» **DATASET CONTENT**:
(** ** [query_subset/field_iter.rs] and [updating/ser.rs] *)

(** [FieldIter] with [find]: the selection set of the first field with a
    response key. The stack holds the rest of the selection sets that are
    being iterated; a fragment that spreads itself has no last field. *)
Fixpoint find_field (fuel : nat) (document : CDocument) (visible : list SelectionId) (iter_stack : list (list CSelection))
    (name : string) : res (option (list CSelection)) :=
  match fuel with
  | O => Panic "out of fuel"
  | S fuel =>
      match iter_stack with
      | [] => Ret None
      | [] :: iter_stack => find_field fuel document visible iter_stack name
      | (selection :: rest) :: iter_stack =>
          if bool_decide (selection_id selection ∈ visible) then
            match selection with
            | CField _ alias field_name _ _ selection_set =>
                if bool_decide (response_key alias field_name = name) then Ret (Some selection_set)
                else find_field fuel document visible (rest :: iter_stack) name
            | CInlineFragment _ _ _ selection_set =>
                find_field fuel document visible (selection_set :: rest :: iter_stack) name
            | CFragmentSpread _ fragment_name _ =>
                match fragment_named document fragment_name ≫= λ f, cdoc_fragments document !! f with
                | Some fragment => find_field fuel document visible (cf_selection_set fragment :: rest :: iter_stack) name
                | None => find_field fuel document visible (rest :: iter_stack) name
                end
            end
          else find_field fuel document visible (rest :: iter_stack) name
      end
  end.
(** [ValueSerializer] and [ObjectSerializer]: the fields of the response that
    are in the subset. *)
Fixpoint serialize_value (fuel : nat) (document : CDocument) (visible : list SelectionId) (r : QueryResponse)
    (selection_set : list CSelection) (node : QueryResponseNode) : res Json :=
  match fuel with
  | O => Panic "out of fuel"
  | S fuel =>
      match node with
      | Container children =>
          entries ← mapM_res (λ e,
            field ← find_field (S fuel) document visible [selection_set] e.1;
            match field, get_node r e.2 with
            | Some selection_set, Some node =>
                value ← serialize_value fuel document visible r selection_set node; Ret [(e.1, value)]
            | _, _ => Ret []
            end) children;
          Ret (JObject (concat entries))
      | ListNode items =>
          values ← mapM_res (serialize_value fuel document visible r selection_set) (filter_map (get_node r) items);
          Ret (JArray values)
      | Primitive value => Ret (json_of_compact value)
      end
  end.
Definition serialize_update (fuel : nat) (document : CDocument) (u : CacheUpdate) : res (string + Json) :=
  match root (update_response u) with
  | None => Ret (inl "internal error: no root to serialize")
  | Some root_id =>
      match get_container_node (update_response u) root_id with
      | None => Ret (inl "internal error: root is not a container")
      | Some container =>
          operation ← expect "index out of bounds" (cdoc_operations document !! qs_operation (update_subset u));
          json ← serialize_value fuel document (p_selections (qs_partition (update_subset u))) (update_response u)
            (co_selection_set operation) (Container container);
          Ret (inr json)
      end
  end.

(** ** Merging trees *)

(** What merging means: the fields of both, an error's [null] as it is, lists
    item by item; [None] where the code has [todo!]. *)
Definition merge_tree_fields (merge : Json → RTree → option RTree) :
    list (string * Json) → list (string * RTree) → option (list (string * RTree)) :=
  fix go cache_fields fields :=
    match cache_fields with
    | [] => Some fields
    | e :: cache_fields =>
        match list_find (λ f, f.1 = e.1) fields with
        | Some (i, f) => t' ← merge e.2 f.2; go cache_fields (<[i := (f.1, t')]> fields)
        | None => go cache_fields (fields ++ [(e.1, tree_of_json e.2)])
        end
    end.
Definition merge_tree_items (merge : Json → RTree → option RTree) : list Json → list RTree → option (list RTree) :=
  fix go cache_list items :=
    match cache_list, items with
    | json :: cache_list, t :: items => t' ← merge json t; items' ← go cache_list items; Some (t' :: items')
    | _, items => Some items
    end.
Fixpoint merge_tree (json : Json) (t : RTree) {struct json} : option RTree :=
  match t, json with
  | TContainer fields, JObject cache_fields => TContainer <$> merge_tree_fields merge_tree cache_fields fields
  | TList items, JArray cache_list => TList <$> merge_tree_items merge_tree cache_list items
  | TPrimitive VNull, _ => Some t
  | _, _ => None
  end.

(** ** Trees under updates *)
Lemma trees_at_focus m ids ts fp i id t :
  trees_at m ids ts fp → ids !! i = Some id → ts !! i = Some t →
  ∃ fp1 fp2, tree_at m id t fp1 ∧ fp = fp1 ∪ fp2 ∧ fp1 ## fp2 ∧
  ∀ m' t' fp1', tree_at m' id t' fp1' → fp1' ## fp2 → (∀ j, j ∈ fp2 → m' !! j = m !! j) →
    trees_at m' ids (<[i := t']> ts) (fp1' ∪ fp2).
Proof.
  intros Hts. revert i. induction Hts as [|id0 ids t0 ts fp fps Ht Hts IH Hd]; intros [|i] Hi Ht'; try done.
  - injection Hi as ->. injection Ht' as ->. exists fp, fps. split_and!; [done|done|done|].
    intros m' t' fp1' Ht1 Hd1 Hm. simpl. constructor; [done|by eapply trees_at_frame|done].
  - destruct (IH i Hi Ht') as (fp1 & fp2 & H1 & -> & H3 & H4). exists fp1, (fp ∪ fp2).
    split_and!; [done|set_solver|set_solver|]. intros m' t' fp1' Ht1 Hd1 Hm. simpl.
    replace (fp1' ∪ (fp ∪ fp2)) with (fp ∪ (fp1' ∪ fp2)) by set_solver.
    constructor; [|apply H4; [done|set_solver|set_solver]|set_solver].
    eapply tree_at_frame; [done|]. set_solver.
Qed.
Lemma trees_at_snoc m ids ts fp id t fp1 :
  trees_at m ids ts fp → tree_at m id t fp1 → fp ## fp1 → trees_at m (ids ++ [id]) (ts ++ [t]) (fp ∪ fp1).
Proof.
  intros Hts Ht. induction Hts as [|id0 ids t0 ts fp fps Ht0 Hts IH Hd]; intros Hf; simpl.
  - replace (∅ ∪ fp1) with (fp1 ∪ ∅) by set_solver. constructor; [done|constructor|set_solver].
  - rewrite <-(assoc_L (∪)). constructor; [done|apply IH; set_solver|set_solver].
Qed.
(* ===== verification/EngineCoerce.v ===== *)
(** * [engine-v2]: coercion of input values

    [engine-v2/src/operation/bind/coercion/*.rs], [bind/variables.rs] and the
    arguments of [bind/field.rs], with the stores of
    [operation/input_value/{variable,query}/mod.rs]. Values are written to three
    vectors and refer to them by ids; the schema is the record [ESchema], in
    which interned strings are strings and default values the values they
    denote. Numbers of JSON are given by the
    answers of their methods, and their text is an argument. The pool of empty buffers that
    saves allocations is left out, and the path is passed down instead of being
    pushed and popped. *)
From Stdlib Require Import ZArith SpecFloat.
From stdpp Require Import pretty.
From S2P Require Import Prelude RustStd Wrapping IdNewtypes.
Local Open Scope string_scope.
Local Open Scope list_scope.
Local Open Scope Z_scope.

(** ** Values of a request *)

(** A number of JSON, [serde_json::Number], by what the code asks of it. *)
Record CNumber := MkNumber {
  as_i64 : option Z;
  as_u64 : option Z;
  as_f64 : option spec_float;
  is_f64 : bool;
}.
Definition i32_try_from (n : Z) : option Z := if decide (- 2 ^ 31 ≤ n < 2 ^ 31) then Some n else None.

(** [engine_value::ConstValue]; an object lists its entries in order. *)
Inductive ConstValue :=
| CNull
| CNumberValue (n : CNumber)
| CString (s : string)
| CBoolean (b : bool)
| CBinary
| CEnum (name : string)
| CList (items : list ConstValue)
| CObject (entries : list (string * ConstValue)).
(** [engine_value::Value]: the same with variables. *)
Inductive QValue :=
| QVariable (name : string)
| QNull
| QNumberValue (n : CNumber)
| QString (s : string)
| QBoolean (b : bool)
| QBinary
| QEnum (name : string)
| QList (items : list QValue)
| QObject (entries : list (string * QValue)).
Fixpoint value_of_const (v : ConstValue) : QValue :=
  match v with
  | CNull => QNull
  | CNumberValue n => QNumberValue n
  | CString s => QString s
  | CBoolean b => QBoolean b
  | CBinary => QBinary
  | CEnum name => QEnum name
  | CList items => QList (value_of_const <$> items)
  | CObject entries => QObject ((λ e, (e.1, value_of_const e.2)) <$> entries)
  end.

(** [IndexMap::swap_remove]: the last entry takes the place of the removed one. *)
Definition swap_remove_at {A} (i : nat) (l : list A) : list A :=
  match last l with
  | Some x => if decide (S i = length l) then removelast l else <[i := x]> (removelast l)
  | None => l
  end.
Definition swap_remove {A} (key : string) (entries : list (string * A)) : option A * list (string * A) :=
  match list_find (λ e, e.1 = key) entries with
  | Some (i, e) => (Some e.2, swap_remove_at i entries)
  | None => (None, entries)
  end.

(** ** The schema *)
Inductive ScalarType := SString | SFloat | SInt | SBigInt | SJSON | SBoolean.
Inductive DefinitionId :=
| DefEnum (id : nat) | DefInputObject (id : nat) | DefInterface (id : nat)
| DefObject (id : nat) | DefScalar (id : nat) | DefUnion (id : nat).
Global Instance DefinitionId_eq_dec : EqDecision DefinitionId.
Proof. solve_decision. Defined.
Record TypeRecord := MkType { definition_id : DefinitionId; wrapping : Wrapping }.
(** [schema::InputValue]: what all stores of values are read as. *)
Inductive InputValue :=
| INull
| IString (s : string)
| IEnumValue (id : nat)
| IInt (n : Z)
| IBigInt (n : Z)
| IFloat (f : spec_float)
| IBoolean (b : bool)
| IInputObject (fields : list (nat * InputValue))
| IList (items : list InputValue)
| IMap (entries : list (string * InputValue))
| IU64 (n : Z)
| IUnboundEnumValue (s : string).
Record InputValueDefinition := MkInputValueDefinition {
  iv_name : string;
  iv_ty : TypeRecord;
  default_value_id : option nat;
}.
Record ESchema := MkSchema {
  scalar_definitions : list (string * ScalarType);
  enum_definitions : list (string * (nat * nat));
  enum_values : list string;
  input_object_definitions : list (string * (nat * nat));
  input_value_definitions : list InputValueDefinition;
  (** the names of the interfaces, objects and unions *)
  interface_names : list string;
  object_names : list string;
  union_names : list string;
  type_definitions_ordered_by_name : list DefinitionId;
  default_input_values : list InputValue;
}.
Definition at_index {A} (l : list A) (i : nat) : res A := expect "index out of bounds" (l !! i).
(** The ids of a range, with what they refer to. *)
Definition walk_range {A} (l : list A) (range : nat * nat) : res (list (nat * A)) :=
  mapM_res (λ i, x ← at_index l i; Ret (i, x)) (seq range.1 (range.2 - range.1)).

Definition definition_name (schema : ESchema) (id : DefinitionId) : res string :=
  match id with
  | DefEnum id => e ← at_index (enum_definitions schema) id; Ret e.1
  | DefInputObject id => e ← at_index (input_object_definitions schema) id; Ret e.1
  | DefInterface id => at_index (interface_names schema) id
  | DefObject id => at_index (object_names schema) id
  | DefScalar id => e ← at_index (scalar_definitions schema) id; Ret e.1
  | DefUnion id => at_index (union_names schema) id
  end.
(** [Display] of a type. *)
Definition type_text (schema : ESchema) (ty : TypeRecord) : res string :=
  name ← definition_name schema (definition_id ty);
  Ret (repeat_str (length (list_wrappings (wrapping ty))) "[" +:+ name +:+
       (if inner_is_required (wrapping ty) then "!" else "") +:+
       String.concat "" ((λ w, match w with RequiredList => "]!" | NullableList => "]" end) <$> list_wrappings (wrapping ty))).
Definition type_wrapped_by (ty : TypeRecord) (list_wrapping : ListWrapping) : res TypeRecord :=
  w ← wrapped_by (wrapping ty) list_wrapping;
  Ret (MkType (definition_id ty) w).
Definition is_compatible_with (self other : TypeRecord) : bool :=
  bool_decide (definition_id self = definition_id other) &&
  (negb (is_list (wrapping self)) ||
   bool_decide (length (list_wrappings (wrapping self)) = length (list_wrappings (wrapping other)))) &&
  (is_nullable (wrapping other) || is_required (wrapping self)).
Definition find_value_by_name (schema : ESchema) (range : nat * nat) (name : string) : res (option nat) :=
  values ← walk_range (enum_values schema) range;
  Ret (fst <$> (snd <$> list_find (λ e, e.2 = name) values)).

(** ** Errors *)
Record Location := MkLocation { line : Z; column : Z }.
Inductive ValueKind := KString | KInteger | KEnum | KFloat | KObject | KBoolean | KList | KNull.
Definition value_kind (v : ConstValue) : ValueKind :=
  match v with
  | CNull => KNull
  | CNumberValue n => if is_f64 n then KFloat else KInteger
  | CString _ => KString
  | CBoolean _ => KBoolean
  | CBinary => KString
  | CEnum _ => KEnum
  | CList _ => KList
  | CObject _ => KObject
  end.
Definition query_value_kind (v : QValue) : res ValueKind :=
  match v with
  | QNull => Ret KNull
  | QNumberValue n => Ret (if is_f64 n then KFloat else KInteger)
  | QString _ => Ret KString
  | QBoolean _ => Ret KBoolean
  | QBinary => Ret KString
  | QEnum _ => Ret KEnum
  | QList _ => Ret KList
  | QObject _ => Ret KObject
  | QVariable _ => Panic "internal error: entered unreachable code"
  end.
Inductive InputValueError :=
| UnexpectedNull (expected path : string) (location : Location)
| MissingList (actual : ValueKind) (expected path : string) (location : Location)
| MissingObject (name : string) (actual : ValueKind) (path : string) (location : Location)
| IncorrectScalarType (actual : ValueKind) (expected path : string) (location : Location)
| IncorrectScalarValue (actual expected path : string) (location : Location)
| IncorrectEnumValueType (enum : string) (actual : ValueKind) (path : string) (location : Location)
| UnknownEnumValue (enum value path : string) (location : Location)
| IncorrectVariableType (name variable_ty actual_ty : string) (location : Location) (path : string)
| UnknownInputField (input_object name : string) (location : Location) (path : string)
| UnknownVariable (name : string) (location : Location) (path : string)
| VariableDefaultValueReliesOnAnotherVariable (name : string) (location : Location) (path : string).
Definition error_location (e : InputValueError) : Location :=
  match e with
  | UnexpectedNull _ _ l | MissingList _ _ _ l | MissingObject _ _ _ l | IncorrectScalarType _ _ _ l
  | IncorrectScalarValue _ _ _ l | IncorrectEnumValueType _ _ _ l | UnknownVariable _ l _ | IncorrectVariableType _ _ _ l _
  | UnknownInputField _ _ l _ | VariableDefaultValueReliesOnAnotherVariable _ l _ | UnknownEnumValue _ _ _ l => l
  end.
Inductive ValuePathSegment := FieldSegment (name : string) | IndexSegment (i : nat).
Definition value_path_to_string (values : list ValuePathSegment) : string :=
  match values with
  | [] => ""
  | _ =>
      " at path '" +:+
      String.concat "" ((λ s, "." +:+ match s with FieldSegment name => name | IndexSegment i => pretty i end) <$> values) +:+ "'"
  end.

(** ** The stores of values *)

(** [derive(Id)] on a [NonZero<u32>] or a [NonZero<u16>], as the index it stands for. *)
Definition id_from_width (w : Z) (n : nat) : res nat :=
  id ← derived_from_usize w None (Z.of_nat n);
  Ret (Z.to_nat (derived_to_usize id)).
Definition id_from (n : nat) : res nat := id_from_width 32 n.
Definition range_from (start end_ : nat) : res (nat * nat) :=
  start ← id_from start;
  end_ ← id_from end_;
  Ret (start, end_).
Definition range_from_single (id : nat) : res (nat * nat) :=
  end_ ← id_from (S id);
  Ret (id, end_).

(** [VariableInputValues] and [QueryInputValues] differ in their values. *)
Record Store (V : Type) := MkStore {
  values : list V;
  input_fields : list (nat * V);
  key_values : list (string * V);
}.
Global Arguments MkStore {V} _ _ _.
Global Arguments values {V} _.
Global Arguments input_fields {V} _.
Global Arguments key_values {V} _.
Section store.
Context {V : Type} (null : V).
Definition store_default : Store V := MkStore [] [] [].
Definition push_value (value : V) (s : Store V) : res (nat * Store V) :=
  id ← id_from (length (values s));
  Ret (id, MkStore (values s ++ [value]) (input_fields s) (key_values s)).
Definition reserve_list (n : nat) (s : Store V) : res ((nat * nat) * Store V) :=
  let values' := values s ++ replicate n null in
  ids ← range_from (length (values s)) (length values');
  Ret (ids, MkStore values' (input_fields s) (key_values s)).
Definition reserve_map (n : nat) (s : Store V) : res ((nat * nat) * Store V) :=
  let key_values' := key_values s ++ replicate n ("", null) in
  ids ← range_from (length (key_values s)) (length key_values');
  Ret (ids, MkStore (values s) (input_fields s) key_values').
Definition append_input_object (fields : list (nat * V)) (s : Store V) : res ((nat * nat) * Store V) :=
  let input_fields' := input_fields s ++ fields in
  ids ← range_from (length (input_fields s)) (length input_fields');
  Ret (ids, MkStore (values s) input_fields' (key_values s)).
(** [input_values[id] = value]. *)
Definition set_value (id : nat) (value : V) (s : Store V) : res (Store V) :=
  if decide (id < length (values s))%nat then Ret (MkStore (<[id := value]> (values s)) (input_fields s) (key_values s))
  else Panic "index out of bounds".
Definition set_key_value (id : nat) (entry : string * V) (s : Store V) : res (Store V) :=
  if decide (id < length (key_values s))%nat then Ret (MkStore (values s) (input_fields s) (<[id := entry]> (key_values s)))
  else Panic "index out of bounds".
End store.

» **EXERCISE**: Please say only the number of lines in the data that hold "Local".

» **RESULT**: 3